*Exercise goal*: Each line from the one with "Lemma fixed_digits_value w" to the final line of the data must be reproduced exactly, and no other line may appear.

Dataset entries

******

Lemma appends_never_fork_witness :
  let pending := link_rows [] [sample_row 0 (bs "lodash")] in
  let table := sample_row 1 (bs "old") :: assign_ids 2 pending in
  cr_OK (VerifyChain (Some (fun _ => ([table], None))) 10).1 = true.
Proof.
  intros pending table.
  apply (appends_never_fork {| as_rows := table; as_next := 2 + Z.of_nat (length pending); as_flight := [pending] |} _ 10 None).
  - eapply (audit_more {| as_rows := [sample_row 1 (bs "old")]; as_next := 2; as_flight := [pending] |}).
    + apply (audit_more {| as_rows := [sample_row 1 (bs "old")]; as_next := 2; as_flight := [] |}).
      * apply audit_init; [by repeat constructor | done].
      * by apply (audit_begin {| as_rows := [sample_row 1 (bs "old")]; as_next := 2; as_flight := [] |} [sample_row 0 (bs "lodash")]).
    + apply (audit_commit {| as_rows := [sample_row 1 (bs "old")]; as_next := 2; as_flight := [pending] |}); [by left|].
      intros p h Hp Hh Hin. simpl in Hin. apply elem_of_cons in Hin as [Hin|Hin]; [done | by apply elem_of_nil in Hin].
  - exists [table]. done.
Defined.

(** ** Retries *)

Section retries.
Context `{DriverErrors} `{ErrorText}.

Lemma append_loop_spec fuel attempt database rows lastErr :
  (exists k e, (k < fuel)%nat /\ append_attempt (database (attempt + k)%nat) rows = e
     /\ (forall j, (j < k)%nat -> exists c, append_attempt (database (attempt + j)%nat) rows = Err c /\ isChainAppendConflict c = true)
     /\ (forall c, e = Err c -> isChainAppendConflict c = false)
     /\ append_loop fuel attempt database rows lastErr = e)
  \/ ((forall j, (j < fuel)%nat -> exists c, append_attempt (database (attempt + j)%nat) rows = Err c /\ isChainAppendConflict c = true)
     /\ exists c, append_loop fuel attempt database rows lastErr = Err (Errorf "append audit rows after chain retries: %w" [c])).
Proof.
  revert attempt lastErr. induction fuel as [|fuel IH]; intros attempt lastErr.
  { right. split; [lia | by exists lastErr]. }
  cbn [append_loop]. destruct (append_attempt (database attempt) rows) as [pending|err] eqn:E.
  { left. exists 0%nat, (Ok pending). rewrite Nat.add_0_r. split; [lia|]. split; [done|]. split; [lia|]. done. }
  destruct (isChainAppendConflict err) eqn:Ec.
  2: { left. exists 0%nat, (Err err). rewrite Nat.add_0_r. split; [lia|]. split; [done|]. split; [lia|]. split; [|done]. by intros c [= <-]. }
  assert (Hstep : forall n : nat, (forall j, (j < n)%nat -> exists c, append_attempt (database (S attempt + j)%nat) rows = Err c /\ isChainAppendConflict c = true) ->
            forall j, (j < S n)%nat -> exists c, append_attempt (database (attempt + j)%nat) rows = Err c /\ isChainAppendConflict c = true).
  { intros n Hj [|j] Hlt; [rewrite Nat.add_0_r; by exists err|]. rewrite Nat.add_succ_r. apply (Hj j). lia. }
  destruct (IH (S attempt) err) as [(k & e & Hk & He & Hj & Hnc & Hl)|(Hj & Hl)].
  - left. exists (S k), e. rewrite Nat.add_succ_r. split; [lia|]. split; [done|]. split; [by apply Hstep | done].
  - right. split; [by apply Hstep | done].
Qed.

(** An append inserts rows linked to the head its transaction read; it makes at most
    four attempts, goes on only past conflicts, and an error that is not a conflict is
    the answer. *)
Lemma append_outcomes database rows :
  rows <> [] ->
  (exists k, (k < 4)%nat
     /\ (forall j, (j < k)%nat -> exists c, append_attempt (database j) rows = Err c /\ isChainAppendConflict c = true)
     /\ AppendAuditRows (Some database) rows = append_attempt (database k) rows
     /\ (forall c, append_attempt (database k) rows = Err c -> isChainAppendConflict c = false))
  \/ ((forall j, (j < 4)%nat -> exists c, append_attempt (database j) rows = Err c /\ isChainAppendConflict c = true)
     /\ exists c, AppendAuditRows (Some database) rows = Err (Errorf "append audit rows after chain retries: %w" [c])).
Proof.
  intros Hne. destruct rows as [|row rows]; [done|]. unfold AppendAuditRows.
  destruct (append_loop_spec 4 0 database (row :: rows) (Sentinel "no attempt")) as [(k & e & Hk & He & Hj & Hnc & Hl)|Hl].
  - left. exists k. simpl in *. subst e. done.
  - right. done.
Qed.

End retries.

(** * What the head of the audit chain says about the rows behind it

    The message that is hashed determines the previous hash and the content of the
    row.  Two verified chains that end in the same hash therefore have the same
    content, row by row, or exhibit two messages with the same SHA-256. *)

(** ** Timestamps *)

Lemma fixed_digits_digits w n : Forall digit (fixed_digits w n).
Proof.
  induction w as [|w IH]; constructor; [|exact IH]. unfold digit.
  pose proof (Z.mod_pos_bound (n / 10 ^ Z.of_nat w) 10 ltac:(lia)). lia.
Qed.

Lemma fixed_digits_length w n : length (fixed_digits w n) = w.
Proof. induction w; simpl; congruence. Qed.

Lemma fixed_digits_value w n : 0 <= n -> dec_value (fixed_digits w n) = n mod 10 ^ Z.of_nat w.
Proof.
  intros Hn. induction w as [|w IH]; [by rewrite Z.mod_1_r|].
  cbn [fixed_digits]. change (?x :: ?l) with ([x] ++ l). rewrite dec_value_app, dec_value_single, IH.
  unfold len. rewrite fixed_digits_length. replace (Z.of_nat (S w)) with (Z.of_nat w + 1) by lia.
  rewrite Z.pow_add_r by lia. pose proof (Z.pow_pos_nonneg 10 (Z.of_nat w) ltac:(lia) ltac:(lia)).
  change (10 ^ 1) with 10. rewrite (Z.rem_mul_r n) by lia. lia.
Qed.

******

*Exercise result*:
Lemma fixed_digits_value w n : 0 <= n -> dec_value (fixed_digits w n) = n mod 10 ^ Z.of_nat w.
Proof.
  intros Hn. induction w as [|w IH]; [by rewrite Z.mod_1_r|].
  cbn [fixed_digits]. change (?x :: ?l) with ([x] ++ l). rewrite dec_value_app, dec_value_single, IH.
  unfold len. rewrite fixed_digits_length. replace (Z.of_nat (S w)) with (Z.of_nat w + 1) by lia.
  rewrite Z.pow_add_r by lia. pose proof (Z.pow_pos_nonneg 10 (Z.of_nat w) ltac:(lia) ltac:(lia)).
  change (10 ^ 1) with 10. rewrite (Z.rem_mul_r n) by lia. lia.
Qed.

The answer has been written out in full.